Aan het woord is Marjon van der Ven, inmiddels voor de tweede termijn wethouder Financiën, Wonen & Stadsvernieuwing en Jeugdzorg in de gemeente Hoorn. Over de start van de samenwerking met de Woningmakers: ‘In 2018 hebben er verkennende gesprekken plaatsgevonden met Martin Bosch. Weliswaar hadden wij al een goede band met de markt, maar persoonlijk was ik niet bekend met de bouwwereld en er zijn altijd dingen die minder soepel verlopen. Ik heb de Woningmakers, als deskundigen en netwerkorganisatie van marktpartijen, gevraagd hoe de markt aankijkt tegen ons, de (Westfriese) gemeenten. Als je weet waar het niet zo soepel loopt en waar je het anders zou kunnen doen, dan gaat die samenwerking ook beter. Wij hebben samen opgeschreven hoe het aan beide kanten beter zou kunnen lopen, en blijven dat voortdurend doen. Daar is vertrouwen uit gekomen, de basis voor een goede samenwerking.’

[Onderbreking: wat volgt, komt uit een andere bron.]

(** X12. With a GC method on the replay provider and a positive interval,
    [init] starts the loop with a ticker, and for as long as [GC] returns
    nil the ticker is left running: [n] ticks in a row call [GC] [n] times. *)
Theorem GC_runs_on_every_tick (f : Env → error * Env) (n : nat) (j : Joe) :
  gcFn = Some f → (∀ e, (f e).1 = None) →
  loop j = NotStarted → (0 < ReplayGCInterval j)%Z →
  gcTicker (init j) = Ticking ∧
  gc_calls (trace (start (replicate n ReqGC) (init j))) = n + gc_calls (trace j) ∧
  gcTicker (start (replicate n ReqGC) (init j)) = Ticking ∧
  loop (start (replicate n ReqGC) (init j)) = Looping.
Proof. drop_order.
  intros Hgc Hnil Hl Hpos.
  assert (gcTicker (init j) = Ticking ∧ loop (init j) = Looping ∧
          trace (init j) = trace j) as (Ht & Hl' & Htr).
  { unfold init. rewrite Hl, Hgc. simpl. unfold ticker.
    by rewrite (proj2 (Z.leb_gt _ _) Hpos). }
  split; [done|]. rewrite <-Htr. clear Htr Hl Hpos.
  generalize dependent (init j). clear j. intros j Ht Hl.
  revert j Ht Hl. induction n as [|n IH]; intros j Ht Hl; [done|].
  simpl.
  assert (∃ e, start_step ReqGC j = log (EvGC None) (set_env e j)) as [e Hstep].
  { unfold start_step. rewrite Hl. simpl. rewrite Ht. simpl.
    unfold bind, gc, bind, call_gcFn. rewrite Hgc.
    specialize (Hnil (env j)). destruct (f (env j)) as [r e]. simpl in Hnil. subst r.
    by exists e. }
  rewrite Hstep. destruct (IH (log (EvGC None) (set_env e j)) Ht Hl) as (Hc & Ht' & Hl').
  split; [|done]. rewrite Hc. unfold gc_calls. simpl. lia.
Qed.

(** X13. Along any sequence of calls on a provider, from before its loop is
    started, a subscriber that is registered while the loop runs has an open
    channel with nothing in it: its [Subscribe] call is still waiting in the
    second [select], and does not return while its context is not done. *)
Theorem registered_subscriber_waits (cs : list call) (j : Joe) (tp : string)
    (h : nat) (c : MessageWriter) (q : pick) :
  loop j = NotStarted →
  loop (run_calls cs j) = Looping →
  registered (run_calls cs j) tp h = Some c →
  chans (run_calls cs j) !! h = Some chan_make ∧
  Subscribe_wait h false q (run_calls cs j) = (WaitBlocks, run_calls cs j).
Proof.
  intros Hn Hl Hr.
  assert (wf (run_calls cs j)) as Hwf.
  { apply run_calls_wf; [|done]. intros Hl'. by rewrite Hn in Hl'. }
  pose proof (Hwf tp h c Hr) as Hc. split; [done|].
  unfold Subscribe_wait. by rewrite Hc.
Qed.

(** X14. The loop never blocks in a send on a subscriber's channel: along
    any sequence of calls on a provider, from before its loop is started,
    the sends of the publish and subscribe cases find the channel's one slot
    free. *)
Theorem loop_never_blocks (cs : list call) (j : Joe) :
  loop j = NotStarted → loop (run_calls cs j) ≠ Stuck.
Proof.
  intros Hn. apply run_calls_not_Stuck; by rewrite Hn.
Qed.

(** X15. [Server.Publish] on a [Joe] never returns [ErrNoTopic]: with no
    topic it publishes to the default topic, and with topics to these. *)
Theorem Server_Publish_default_topic (e : Message) (t : string) (ts : list string)
    (p : pick) (j : Joe) :
  Server_Publish e [] p j = Publish e [DefaultTopic] p j ∧
  Server_Publish e (t :: ts) p j = Publish e (t :: ts) p j ∧
  (Server_Publish e [] p j).1 ≠ Returns (Some ErrNoTopic) ∧
  (Server_Publish e (t :: ts) p j).1 ≠ Returns (Some ErrNoTopic).
Proof. drop_order.
  split; [done|]. split; [done|].
  unfold Server_Publish, Publish, getTopics, defaultTopicSlice.
  split; destruct (bool_decide (loop (init j) = Looping)), (jdone (init j)), p; done.
Qed.

(** X16. A session that the server subscribes with its default subscription
    (no [OnSession] callback) gets the messages that [Server.Publish] sends
    without topics: the subscription is on the default topic, the publish
    goes to the default topic, and the session's sink is sent the message
    that [Put] returns. *)
Theorem default_session_gets_default_publish
    (Session_LastEventID : MessageWriter → EventID) (sess : MessageWriter)
    (e toDispatch : Message) (env1 env2 : Env) (p q : pick) (j : Joe) :
  loop j = Looping → jdone j = false → wf j →
  Replay replay (Server_getSubscription Session_LastEventID None sess).1 (env j)
    = (Some None, env1) →
  Put replay e [DefaultTopic] env1 = (Some toDispatch, env2) →
  ∃ h j1 j2,
    (Server_getSubscription Session_LastEventID None sess).2 = true ∧
    Subscribe_enter (Server_getSubscription Session_LastEventID None sess).1 p j
      = (inr h, j1) ∧
    Server_Publish e [] q j1 = (Returns None, j2) ∧
    sent_to h (trace j2) = (sess, toDispatch) :: sent_to h (trace j).
Proof.
  intros Hl Hd Hwf Hr HPut. simpl in Hr.
  set (sb := mkSubscription sess (Session_LastEventID sess) defaultTopicSlice) in *.
  set (h := fresh (dom (chans j))).
  set (j1 := set_topics (register_topics h sess defaultTopicSlice)
               (log (EvReplay sb) (set_env env1 (set_chans <[h := chan_make]> j)))).
  assert (Subscribe_enter sb p j = (inr h, j1)) as Henter.
  { rewrite Subscribe_enter_run by done. fold h. f_equal.
    by rewrite (start_step_subscribe_ok _ env1). }
  assert (wf j1) as Hwf1.
  { pose proof (Subscribe_enter_wf sb p j (λ _, Hwf)) as Hw.
    rewrite Henter in Hw. by apply Hw. }
  assert (registered j1 DefaultTopic h = Some sess) as Hreg.
  { change (register_topics h sess defaultTopicSlice (topics j) !! DefaultTopic
              ≫= (.!! h) = Some sess).
    rewrite register_topics_lookup.
    rewrite decide_True; [done|]. split; [done|]. apply list_elem_of_here. }
  destruct (publish_run (mkMsg e [DefaultTopic]) toDispatch env2 j1 Hwf1 HPut)
    as (seen & F & j2 & Hrun & (_ & _ & _ & new & Htr & Hin & _) & Hall).
  exists h, j1, j2. split; [done|]. split; [done|]. split.
  - unfold Server_Publish, getTopics, defaultTopicSlice, Publish.
    rewrite init_idem by (change (loop j1) with (loop j); by rewrite Hl).
    change (loop j1) with (loop j). change (jdone j1) with (jdone j).
    rewrite Hl, Hd, bool_decide_eq_true_2 by done. f_equal.
    unfold start_step. change (loop j1) with (loop j). rewrite Hl. simpl.
    by rewrite (bind_val _ _ _ _ _ Hrun).
  - destruct (Hin h (Hall DefaultTopic h sess (list_elem_of_here _ _) Hreg))
      as (tp & c & Htp & Hc & Hsent).
    apply list_elem_of_singleton in Htp. subst tp.
    change (registered j1 DefaultTopic h = Some c) in Hc.
    rewrite Hreg in Hc. injection Hc as <-.
    by rewrite Htr, sent_to_app, Hsent.
Qed.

‘We moeten tempo maken met de woningbouw, natuurlijk, maar dan moeten we ook écht naar het landelijke gebied kijken. We vinden groen en recreatie állemaal belangrijk en het lijkt altijd net alsof we als gemeente denken: ‘Nou, we gaan klakkeloos in landelijk gebied bouwen’. Maar het gaat ons vooral ook om de leefbaarheid in breed verband. Dus: om het evenwicht tussen binnenstedelijk, buitenstedelijk en het in standhouden van het landelijk gebied. En volgens mij vinden we dit allemaal belangrijk. Dus we hebben gewoon wat meer ruimte nodig met elkaar.’

 

De samenwerking met de Woningmakers heeft een verschil gemaakt

‘Het is fijn om de focus op de hoofdlijn te hebben. Waar gaan we naartoe? Met de Woningmakers krijgen we ook helder in beeld: welke projecten lopen er nu? Wat zijn de plannen? Wat is hard en wat is zacht? Hoe loopt het proces? Waar zijn knelpunten? En als je weet waar knelpunten zijn, zowel bij gemeenten als bij ontwikkelaars, dan kun je ook kijken: waar gaan we dan onze capaciteit nu op inzetten? Jawel, je merkt echt wel dat daardoor, zeg maar, het bouwen veel efficiënter loopt. Sneller dus.’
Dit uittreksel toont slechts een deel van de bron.